Two Active Record SQL Injection Vulnerabilities Affecting PostgreSQL - elektronaut
https://groups.google.com/forum/#!topic/rubyonrails-security/wDxePLJGZdI
======
Pacabel
It's unfortunate that the wording of the email subject (and the current HN
submission title) can make it sound like the problem is with PostgreSQL, when
it's really a problem with Active Record's adapter for PostgreSQL.

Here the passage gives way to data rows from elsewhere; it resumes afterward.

(** PUT /tasks/:id answered with 200 keeps the mirror. *)
Theorem put_task_keeps_mirror (w w' : World) (id : string) (body : TaskBody)
    (r : Response) :
  mirror_invariant w ->
  user_ids_well_formed w ->
  put_tasks_id id body w = (Ret r, w') ->
  status r = 200 ->
  mirror_invariant w' /\ user_ids_well_formed w'.
Proof.
  intros Hinv Hwf Hrun Hst.
  destruct (put_tasks_updated w w' id body r Hrun Hst)
    as (old & Hold & Hok & Htasks & Husers).
  cbn zeta in *.
  set (new := set_task body old) in *.
  set (o := t_assignedUser old) in *. set (n := t_assignedUser new) in *.
  set (was := t_completed old) in *. set (is_ := t_completed new) in *.
  assert (Hheld : forall uid u, users w !! uid = Some u ->
                    (id ∈ u_pendingTasks u <-> o = uid /\ was = false)).
  { intros uid u Hu. rewrite (Hinv uid u id Hu). split.
    - intros (t & Ht & Hrest). rewrite Hold in Ht. injection Ht as <-. exact Hrest.
    - intros Hrest. eauto. }
  assert (Hnow : forall uid : string,
            (exists t, <[id := new]> (tasks w) !! id = Some t /\
                       t_assignedUser t = uid /\ t_completed t = false)
            <-> n = uid /\ is_ = false).
  { intros uid. rewrite lookup_insert_eq. split.
    - intros (t & [= <-] & Hrest). exact Hrest.
    - intros Hrest. eauto. }
  assert (Hempty : forall uid u, users w !! uid = Some u -> uid <> EmptyString).
  { intros uid u Hu ->. apply Hwf in Hu. discriminate. }
  clearbody o n was is_.
  assert (Hback : forall uid u',
            users w' !! uid = Some u' ->
            exists u, users w !! uid = Some u /\
              (forall t, t <> id -> (t ∈ u_pendingTasks u' <-> t ∈ u_pendingTasks u)) /\
              (id ∈ u_pendingTasks u' <-> n = uid /\ is_ = false)).
  { intros uid u' Hu'. rewrite Husers in Hu'. unfold reconcile_policy in Hu', Hok.
    destruct was, is_; repeat case_bool_decide; cbn in Hu', Hok;
      repeat match goal with
             | Hf : Forall _ (_ :: _) |- _ => inversion Hf; subst; clear Hf
             end;
      repeat (let Hmem := fresh "Hmem" in undo_write Hu' Hmem);
      (eexists; split; [exact Hu'|]);
      pose proof (Hheld uid _ Hu') as Hh; pose proof (Hempty uid _ Hu') as He;
      (split; [intros t Ht|]);
      repeat (repeat case_decide;
              match goal with
              | Hm : forall t : string, _ <-> _ |- _ => rewrite Hm; clear Hm
              end);
      repeat case_decide; subst; intuition congruence. }
  split.
  - intros uid u' tid Hu'. destruct (Hback uid u' Hu') as (u & Hu & Hother & Hid).
    rewrite Htasks. destruct (decide (tid = id)) as [->|Hne].
    + rewrite Hnow. exact Hid.
    + rewrite lookup_insert_ne by congruence. rewrite (Hother tid Hne).
      apply (Hinv uid u tid Hu).
  - intros uid u' Hu'. destruct (Hback uid u' Hu') as (u & Hu & _). eauto.
Qed.

End Mirror.

(* ===================================================================== *)
(** * Creating a Task and deleting it again *)
(* ===================================================================== *)

Section RoundTrip.
Context {H : Host}.

Lemma hex_char_is_hex (d : N) : (d < 16)%N -> is_hex_digit (hex_char d) = true.
Proof.
  intros Hd. destruct d as [|p]; [reflexivity|].
  do 4 (destruct p as [p|p|]; try reflexivity); lia.
Qed.

Lemma hex_digits_shape (k : nat) (n : N) (acc : string) :
  all_hex acc = true ->
  String.length (hex_digits k n acc) = (k + String.length acc)%nat /\
  all_hex (hex_digits k n acc) = true.
Proof.
  revert n acc. induction k as [|k IH]; intros n acc Hacc; cbn [hex_digits].
  - auto.
  - destruct (IH (n / 16)%N (String (hex_char (n mod 16)%N) acc)) as [Hlen Hall].
    + cbn [all_hex]. rewrite Hacc, hex_char_is_hex; [reflexivity|].
      apply N.mod_lt. discriminate.
    + split; [|exact Hall]. rewrite Hlen. cbn [String.length]. lia.
Qed.

(** The identifiers the generator draws are identifiers. *)
Lemma oid_of_nat_well_formed (n : nat) : isObjectId (oid_of_nat n) = true.
Proof.
  unfold isObjectId, oid_of_nat.
  destruct (hex_digits_shape 24 (N.of_nat n) EmptyString eq_refl) as [-> ->].
  reflexivity.
Qed.

Lemma pull_absent (t : string) (u : User) :
  t ∉ u_pendingTasks u -> pull_pending t u = u.
Proof.
  destruct u as [name email l created]. unfold pull_pending, with_pendingTasks; cbn.
  intros Hnot. f_equal. induction l as [|x l IH]; [reflexivity|]. cbn.
  destruct (String.eqb_spec x t) as [->|_]; cbn.
  - destruct Hnot. apply list_elem_of_here.
  - f_equal. apply IH. intros Hin. apply Hnot. apply list_elem_of_further. exact Hin.
Qed.

Lemma pull_push (t : string) (u : User) :
  t ∉ u_pendingTasks u -> pull_pending t (push_pending t u) = u.
Proof.
  intros Hnot. rewrite <- (pull_absent t u Hnot) at 2.
  destruct u as [name email l created].
  unfold pull_pending, push_pending, with_pendingTasks; cbn. f_equal.
  rewrite List.filter_app. cbn. rewrite String.eqb_refl. cbn. apply app_nil_r.
Qed.

(** POST /tasks answered with 201, followed by DELETE /tasks/:id of the
    Task just created: when no list held the new identifier before, every
    User and every Task is as before the two requests. *)
Theorem create_then_delete_restores (w w1 : World) (body : TaskBody) (r : Response) :
  post_tasks body w = (Ret r, w1) ->
  status r = 201 ->
  (forall uid u, users w !! uid = Some u -> _id (new_task body w) ∉ u_pendingTasks u) ->
  let w2 := snd (delete_tasks_id (_id (new_task body w)) w1) in
  users w2 = users w /\ tasks w2 = tasks w.
Proof.
  intros Hrun Hst Hstale.
  destruct (post_tasks_created w w1 body r Hrun Hst) as (Hfresh & Htasks & Husers & Hdue).
  assert (Hid : isObjectId (_id (new_task body w)) = true) by apply oid_of_nat_well_formed.
  generalize dependent (new_task body w). intros [id t0]; cbn [_id fields fst snd].
  intros Hstale Hfresh Htasks Husers Hdue Hid.
  assert (Ht0 : tasks w1 !! id = Some t0) by (rewrite Htasks; apply lookup_insert_eq).
  rewrite (delete_tasks_id_found w1 id t0 Ht0 Hid). cbn zeta.
  assert (Hback : delete id (tasks w1) = tasks w).
  { rewrite Htasks. apply delete_insert_id. exact Hfresh. }
  assert (Hpull : forall m : gmap string User,
            (forall uid u, m !! uid = Some u -> id ∉ u_pendingTasks u) ->
            alter (pull_pending id) (t_assignedUser t0) m = m).
  { intros m Hm. apply map_eq. intros k. rewrite lookup_alter.
    case_decide; [subst k|reflexivity].
    destruct (m !! t_assignedUser t0) as [u|] eqn:Hu; [|reflexivity].
    cbn. rewrite (pull_absent id u (Hm _ u Hu)). reflexivity. }
  unfold push_due in Husers, Hdue; cbn [fields snd] in Husers, Hdue.
  destruct (truthy_string (t_assignedUser t0)) eqn:Hassigned; cbn [andb] in Husers, Hdue.
  - destruct (negb (t_completed t0)).
    + rewrite (Hdue eq_refl). cbn. split; [|exact Hback].
      unfold write_user. rewrite (Hdue eq_refl). cbn. rewrite Husers.
      apply map_eq. intros k. rewrite !lookup_alter.
      repeat case_decide; try congruence. subst k.
      destruct (users w !! t_assignedUser t0) as [u|] eqn:Hu; [|reflexivity].
      cbn. rewrite (pull_push id u (Hstale _ u Hu)). reflexivity.
    + destruct (isObjectId (t_assignedUser t0)) eqn:Hoid; cbn.
      * split; [|exact Hback]. unfold write_user. rewrite Hoid. cbn.
        rewrite Husers. apply Hpull. exact Hstale.
      * split; [exact Husers | exact Hback].
  - cbn. split; [exact Husers | exact Hback].
Qed.

(** What a POST /users answered with 201 has done. *)
Lemma post_users_created (w w' : World) (body : UserBody) (r : Response) :
  post_users body w = (Ret r, w') ->
  status r = 201 ->
  exists u : User,
    r = response 201 "User created!" (DUser None (oid_of_nat (next_oid w), u)) /\
    users w !! oid_of_nat (next_oid w) = None /\
    users w' = <[oid_of_nat (next_oid w) := u]> (users w) /\
    tasks w' = tasks w.
Proof.
  intros Hrun Hst.
  destruct (truthy_param (ub_name body)) eqn:Hname;
    [destruct (truthy_param (ub_email body)) eqn:Hmail|].
  - rewrite (post_users_run w body Hname Hmail) in Hrun. cbn zeta in Hrun.
    assert (Hd : exists u, user_of_body body
                   (oid_of_nat (next_oid w), mkUser EmptyString EmptyString [] (clock w))
                   = (oid_of_nat (next_oid w), u)).
    { unfold user_of_body. destruct (truthy_array _); eexists; reflexivity. }
    destruct Hd as (u & Hd). rewrite Hd in Hrun. exists u. clear Hd.
    generalize dependent (oid_of_nat (next_oid w)). intros id Hrun.
    destruct (bool_decide (is_Some (users w !! id))) eqn:Hin;
      cbn [orb] in Hrun; [injection Hrun as <- _; discriminate|].
    apply bool_decide_eq_false in Hin.
    destruct (email_taken _ _ _); injection Hrun as <- <-; [discriminate|].
    cbn. repeat split.
    destruct (users w !! id) eqn:E; [|reflexivity].
    destruct Hin. eauto.
  - exfalso. unfold post_users, try_catch, ret in Hrun.
    rewrite Hname, Hmail in Hrun. injection Hrun as <- _. discriminate.
  - exfalso. unfold post_users, try_catch, ret in Hrun.
    rewrite Hname in Hrun. injection Hrun as <- _. discriminate.
Qed.

Lemma get_users_id_run (w : World) (id : string) :
  isObjectId id = true ->
  get_users_id id None w =
    (Ret (match users w !! id with
          | Some u => response 200 "OK" (DUser None (id, u))
          | None => response 404 "User not found." DEmpty
          end), logged (OpUserFindById id None) w).
Proof.
  intros Hid. unfold get_users_id, select_if_keys, User_findById.
  unfold mbind, Js_bind, bind, try_catch. rewrite parse_select_absent.
  rewrite keys_empty_object. cbn. unfold cast_id. rewrite Hid. cbn.
  destruct (users w !! id); reflexivity.
Qed.

Lemma get_tasks_id_run (w : World) (id : string) :
  isObjectId id = true ->
  get_tasks_id id None w =
    (Ret (match tasks w !! id with
          | Some t => response 200 "OK" (DTask None (id, t))
          | None => response 404 "Task not found." DEmpty
          end), logged (OpTaskFindById id None) w).
Proof.
  intros Hid. unfold get_tasks_id, select_if_keys, Task_findById.
  unfold mbind, Js_bind, bind, try_catch. rewrite parse_select_absent.
  rewrite keys_empty_object. cbn. unfold cast_id. rewrite Hid. cbn.
  destruct (tasks w !! id); reflexivity.
Qed.
(** X2.  Once a tracker holds a record, nothing that happens to its tab
    changes any of its fields: further calls of [initialize] with whatever
    options, firings of [beforeunload], rewrites of the two stores.  The
    accessors [tabId], [sessionId] and [storageKey] keep returning what
    they returned first; in particular the unload handler, which
    decrements the stored records, does not decrement [tabId]. *)
Theorem resolved_tracker_never_changes (es : list (Happening T Host)) s r :
  sessionInfo (this s) = Some r →
  this (history es s) = this s
  ∧ tabId (history es s) = Normal (tab r) (history es s)
  ∧ sessionId (history es s) = Normal (id r) (history es s).
Proof.
  intros Hsi.
  assert (Hthis : this (history es s) = this s).
  { revert s Hsi. unfold history.
    induction es as [|e es IH]; intros s Hsi; [reflexivity|].
    cbn [foldl].
    assert (Hstep : this (happen s e) = this s).
    { destruct e as [options| |ss ck]; cbn [happen].
      - destruct s as [t w]. cbn in Hsi.
        rewrite (initialize_resolved _ _ _ r Hsi). reflexivity.
      - apply beforeunload_this.
      - reflexivity. }
    rewrite IH; rewrite Hstep; [reflexivity | exact Hsi]. }
  split; [exact Hthis|].
  unfold tabId, sessionId. cbv [mbind M_bind getThis].
  rewrite Hthis, Hsi. split; reflexivity.
Qed.

(** X4.  A refused call leaves nothing behind that a later call could
    see: after [initialize] was refused for a missing generator or for its
    key, a call with options that carry a generator ends exactly as it
    would have ended had the refused call never been made (the fields the
    refused call had assigned are assigned again). *)
Theorem refused_initialize_is_retryable t w options1 options2 :
  sessionInfo t = None →
  opt_sessionIdGenerator options1 = None ∨ keyRejected options1 = true →
  is_Some (opt_sessionIdGenerator options2) →
  initialize options2 (final (initialize options1 (mkState t w)))
  = initialize options2 (mkState t w).
Proof.
  intros Hsi Hrefused [g2 Hg2].
  rewrite (initialize_outcome t w options1).
  unfold initializeOutcome. rewrite Hsi.
  destruct (opt_sessionIdGenerator options1) as [g|]; [|reflexivity].
  destruct Hrefused as [Hnone|Hkey]; [discriminate Hnone|].
  rewrite Hkey. cbn [final].
  rewrite !initialize_outcome. unfold initializeOutcome.
  cbn [sessionInfo storageKeyName newSessionCreated].
  rewrite Hsi, Hg2. reflexivity.
Qed.

(** Where a returning [initialize] leaves the record it resolved. *)
Lemma initialize_record_stored t w options :
  sessionInfo t = None →
  returns (initialize options (mkState t w)) →
  let s' := final (initialize options (mkState t w)) in
  is_Some (sessionInfo (this s'))
  ∧ storageKeyName (this s') = effectiveKey t options
  ∧ perTab (world s') (effectiveKey t options) = sessionInfo (this s')
  ∧ (perTab w (effectiveKey t options) = None →
     crossTab (world s') (effectiveKey t options) = sessionInfo (this s')).
Proof.
  intros Hsi. rewrite initialize_outcome. unfold initializeOutcome.
  rewrite Hsi.
  destruct (opt_sessionIdGenerator options) as [g|]; [|intros []].
  destruct (keyRejected options); [intros []|].
  unfold resolutionOutcome.
  change (storageKeyName (configured t options)) with (effectiveKey t options).
  destruct (perTab w (effectiveKey t options)) as [r|] eqn:Hss.
  { intros _. destruct w, (newSessionCreated (configured t options)),
      (opt_sessionStartedCallback options);
      cbv [perTab logged announced hooked final world sessionStorage] in *;
      repeat split; eauto; discriminate. }
  destruct (crossTab w (effectiveKey t options)) as [r|] eqn:Hck.
  { intros _. destruct w, (newSessionCreated (configured t options)),
      (opt_sessionStartedCallback options);
      cbv [perTab crossTab logged announced hooked registered final world
           sessionStorage cookies];
      rewrite ?lookup_insert_eq; repeat split; eauto. }
  intros _. destruct w, (opt_sessionStartedCallback options);
    cbv [perTab crossTab logged announced hooked registered minted final world
         sessionStorage cookies];
    rewrite ?lookup_insert_eq; repeat split; eauto.
Qed.
(** * Cora node-classification notebook: a model of its workflow

    The notebook drives a graph database through two Cypher load
    queries and a sequence of pipeline calls.  This development embeds

    - the label table [SUBJECT_TO_ID] and the hold-out count,
    - the two Cypher queries [load_nodes] and [load_relationships],
      read clause by clause over an explicit property-graph store,
    - the cells of the notebook as a sequence of Python statements
      that read and bind global names and issue remote calls,
    - the in-memory graph operations used for prediction and
      write-back, and the outputs recorded in the notebook.  *)

From Stdlib Require Import ZArith QArith.
From Stdlib Require DecimalString.
From stdpp Require Import gmap strings list fin_maps.

Local Open Scope string_scope.
Local Open Scope list_scope.
Local Open Scope nat_scope.

(** ** Configuration cells *)

Module Config.

(** The Python dict [SUBJECT_TO_ID], in insertion order. *)
Definition SUBJECT_TO_ID : list (string * Z) :=
  [ ("Neural_Networks", 0%Z);
    ("Rule_Learning", 1%Z);
    ("Reinforcement_Learning", 2%Z);
    ("Probabilistic_Methods", 3%Z);
    ("Theory", 4%Z);
    ("Genetic_Algorithms", 5%Z);
    ("Case_Based", 6%Z) ].

Definition HOLDOUT_NODES : nat := 10.

(** The map literal that the JSON dump of [SUBJECT_TO_ID], with its
    double quotes turned into backticks, splices into the query: a
    Cypher map from the same keys to the same integers. *)
Definition subject_to_id : gmap string Z := list_to_map SUBJECT_TO_ID.

(** Reading the table backwards: the subject string of an integer code. *)
Definition id_to_subject (c : Z) : option string :=
  (λ hit, hit.2.1) <$> list_find (λ kv, kv.2 = c) SUBJECT_TO_ID.

End Config.

(** ** The property-graph store and the two load queries *)

Module Cypher.
Import Config.

(** Property values the workflow stores on nodes. *)
Inductive value :=
| VInt (z : Z)
| VList (l : list Z)
| VFloats (l : list Q).

#[global] Instance Q_eq_dec : EqDecision Q.
Proof. solve_decision. Defined.

#[global] Instance value_eq_dec : EqDecision value.
Proof. solve_decision. Defined.

Record node := Node {
  node_id : nat;
  node_labels : gset string;
  node_props : gmap string value
}.

Record relationship := Rel {
  rel_start : nat;
  rel_type : string;
  rel_end : nat
}.

#[global] Instance relationship_eq_dec : EqDecision relationship.
Proof. solve_decision. Defined.

(** The database: nodes in creation order, relationships in creation
    order, and the next free internal node identifier. *)
Record graph := Graph {
  nodes : list node;
  rels : list relationship;
  next_id : nat
}.

Definition empty_graph : graph := Graph [] [] 0.

(** A line of a CSV source, already split into its fields. *)
Definition csv_row := list string.

Definition has_label (l : string) (n : node) : bool :=
  bool_decide (l ∈ node_labels n).

Definition update_node (f : node → node) (i : nat) (g : graph) : graph :=
  Graph ((λ n, if decide (node_id n = i) then f n else n) <$> nodes g)
        (rels g) (next_id g).

Definition remove_label (l : string) (n : node) : node :=
  Node (node_id n) (node_labels n ∖ {[l]}) (node_props n).

Definition set_label (l : string) (n : node) : node :=
  Node (node_id n) (node_labels n ∪ {[l]}) (node_props n).

Section Queries.

(** The engine's [toInteger] on a string field: the integer it denotes,
    or null. *)
Variable toInteger : string → option Z.

(** [toIntegerList]: element-wise conversion, null where an element does
    not convert. *)
Definition toIntegerList (l : list string) : list (option Z) :=
  toInteger <$> l.

(** The bindings of the [WITH] clause of [load_nodes], for one row:
    [toInteger(row[0])], [subject_to_id[row[1]]] and
    [toIntegerList(row[2..])].  An index out of range is null. *)
Record paper_binding := PaperBinding {
  b_extId : option Z;
  b_subject : option Z;
  b_features : list (option Z)
}.

Definition bind_row (row : csv_row) : paper_binding :=
  PaperBinding (row !! 0 ≫= toInteger)
               (row !! 1 ≫= (λ subject, subject_to_id !! subject))
               (toIntegerList (drop 2 row)).

Definition paper_props (extId subject : Z) (features : list Z)
  : gmap string value :=
  {[ "extId" := VInt extId; "subject" := VInt subject;
     "features" := VList features ]}.

(** The pattern [(p:Paper {extId: .., subject: .., features: ..})]. *)
Definition matches_paper (extId subject : Z) (features : list Z) (n : node)
  : bool :=
  bool_decide ("Paper" ∈ node_labels n
               ∧ node_props n !! "extId" = Some (VInt extId)
               ∧ node_props n !! "subject" = Some (VInt subject)
               ∧ node_props n !! "features" = Some (VList features)).

(** [MERGE] for one row: a null property value is an error; otherwise
    the row is bound to every node matching the pattern, and when there
    is none a node is created and bound. *)
Definition merge_paper (g : graph) (b : paper_binding)
  : option (graph * list nat) :=
  extId ← b_extId b;
  subject ← b_subject b;
  features ← mapM id (b_features b);
  match filter (λ n, matches_paper extId subject features n) (nodes g) with
  | [] =>
      let p := Node (next_id g) {[ "Paper" ]}
                    (paper_props extId subject features) in
      Some (Graph (nodes g ++ [p]) (rels g) (S (next_id g)), [next_id g])
  | hits => Some (g, node_id <$> hits)
  end.

(** The [MERGE] clause over the whole table, row after row; the result
    table holds the bound [p] of every row, in order. *)
Fixpoint merge_papers (g : graph) (bs : list paper_binding)
  : option (graph * list nat) :=
  match bs with
  | [] => Some (g, [])
  | b :: bs' =>
      '(g1, ps1) ← merge_paper g b;
      '(g2, ps2) ← merge_papers g1 bs';
      Some (g2, ps1 ++ ps2)
  end.

(** [load_nodes]: LOAD CSV, WITH, MERGE, WITH p LIMIT k, REMOVE p:Paper,
    SET p:UnclassifiedPaper.  Each clause works on the table its
    predecessor leaves: [MERGE] runs for every row, [LIMIT] keeps the
    first [holdout] bound nodes, and the two label updates run over
    those. *)
Definition load_nodes (holdout : nat) (content : list csv_row) (g : graph)
  : option graph :=
  '(g1, ps) ← merge_papers g (bind_row <$> content);
  let held := take holdout ps in
  let g2 := foldl (λ acc p, update_node (remove_label "Paper") p acc) g1 held in
  Some (foldl (λ acc p, update_node (set_label "UnclassifiedPaper") p acc)
              g2 held).

(** The comparison [n.extId = toInteger(field)]: true only when both
    sides are integers and equal. *)
Definition extId_is (x : option Z) (n : node) : bool :=
  match x, node_props n !! "extId" with
  | Some z, Some (VInt z') => bool_decide (z = z')
  | _, _ => false
  end.

(** [MATCH (n), (m) WHERE ..] for one row: every pair of nodes that
    satisfies the predicate. *)
Definition match_row (g : graph) (row : csv_row) : list (nat * nat) :=
  n ← filter (λ n, extId_is (row !! 0 ≫= toInteger) n) (nodes g);
  m ← filter (λ m, extId_is (row !! 1 ≫= toInteger) m) (nodes g);
  [(node_id n, node_id m)].

(** [MERGE (n)-[:CITES]->(m)] for one bound pair. *)
Definition merge_cites (g : graph) (nm : nat * nat) : graph :=
  let r := Rel nm.1 "CITES" nm.2 in
  if decide (r ∈ rels g) then g
  else Graph (nodes g) (rels g ++ [r]) (next_id g).

(** [load_relationships]: LOAD CSV, MATCH .. WHERE, MERGE.  No clause of
    it can fail: a row that binds no pair passes nothing on. *)
Definition load_relationships (cites : list csv_row) (g : graph) : option graph :=
  Some (foldl merge_cites g (cites ≫= match_row g)).

(** The notebook's two [run_cypher] calls, one after the other. *)
Definition load (holdout : nat) (content cites : list csv_row) (g : graph)
  : option graph :=
  load_nodes holdout content g ≫= load_relationships cites.

(** A content row every field of which converts: an integer identifier,
    a subject of the table, integer features. *)
Definition well_formed_row (row : csv_row) : Prop :=
  is_Some (b_extId (bind_row row))
  ∧ is_Some (b_subject (bind_row row))
  ∧ Forall is_Some (b_features (bind_row row)).

(** No two content rows carry the same external identifier. *)
Definition distinct_ids (content : list csv_row) : Prop :=
  NoDup ((λ row, b_extId (bind_row row)) <$> content).

#[global] Instance well_formed_row_dec (row : csv_row) :
  Decision (well_formed_row row).
Proof. unfold well_formed_row. apply _. Defined.

#[global] Instance distinct_ids_dec (content : list csv_row) :
  Decision (distinct_ids content).
Proof. unfold distinct_ids. apply _. Defined.

(** Both identifiers of a citation row are the [extId] of some node. *)
Definition both_resolve (g : graph) (row : csv_row) : bool :=
  bool_decide (Exists (λ n, extId_is (row !! 0 ≫= toInteger) n) (nodes g)
               ∧ Exists (λ m, extId_is (row !! 1 ≫= toInteger) m) (nodes g)).

End Queries.

(** The edges an undirected, keep-one view retains: one per unordered
    pair of end points. *)
Definition unordered (r : relationship) : nat * nat :=
  (rel_start r `min` rel_end r, rel_start r `max` rel_end r).

Definition undirected_edges (g : graph) : list (nat * nat) :=
  remove_dups (unordered <$> rels g).

Definition nodes_with (l : string) (g : graph) : list node :=
  filter (λ n, has_label l n) (nodes g).

(** The category of the node created by the [i]-th content row when the
    first [holdout] rows are held out. *)
Definition held_out_labels (holdout i : nat) : gset string :=
  if decide (i < holdout) then {[ "UnclassifiedPaper" ]} else {[ "Paper" ]}.

(** The bindings of a row all of whose fields convert, the node [MERGE]
    creates for it, and the effect of a label update over a table. *)
Definition triple : Type := Z * Z * list Z.

Definition binding_of (t : triple) : paper_binding :=
  PaperBinding (Some t.1.1) (Some t.1.2) (Some <$> t.2).

Definition fresh_paper (base i : nat) (t : triple) : node :=
  Node (base + i) {[ "Paper" ]} (paper_props t.1.1 t.1.2 t.2).

Definition relabel (f : node → node) (ps : list nat) (n : node) : node :=
  if decide (node_id n ∈ ps) then f n else n.

Definition loaded_paper (holdout i : nat) (t : triple) : node :=
  Node i (held_out_labels holdout i) (paper_props t.1.1 t.1.2 t.2).

End Cypher.

(** ** The in-memory graph: projection, prediction, streaming, write-back *)

Module Engine.
Import Cypher.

PostgreSQL itself isn't responsible or affected, contrary to what the
"Vulnerabilities Affecting PostgreSQL" phrasing suggests at a glance.

------
bensedat
Looks like the Rails 3.2 update drags along a few other unrelated changes,
although they appear to be fairly minor:
[https://github.com/rails/rails/compare/v3.2.18...v3.2.19](https://github.com/rails/rails/compare/v3.2.18...v3.2.19)

as compared to:
[https://github.com/rails/rails/compare/v4.1.2...v4.1.3](https://github.com/rails/rails/compare/v4.1.2...v4.1.3)
and
[https://github.com/rails/rails/compare/v4.0.6...v4.0.7](https://github.com/rails/rails/compare/v4.0.6...v4.0.7)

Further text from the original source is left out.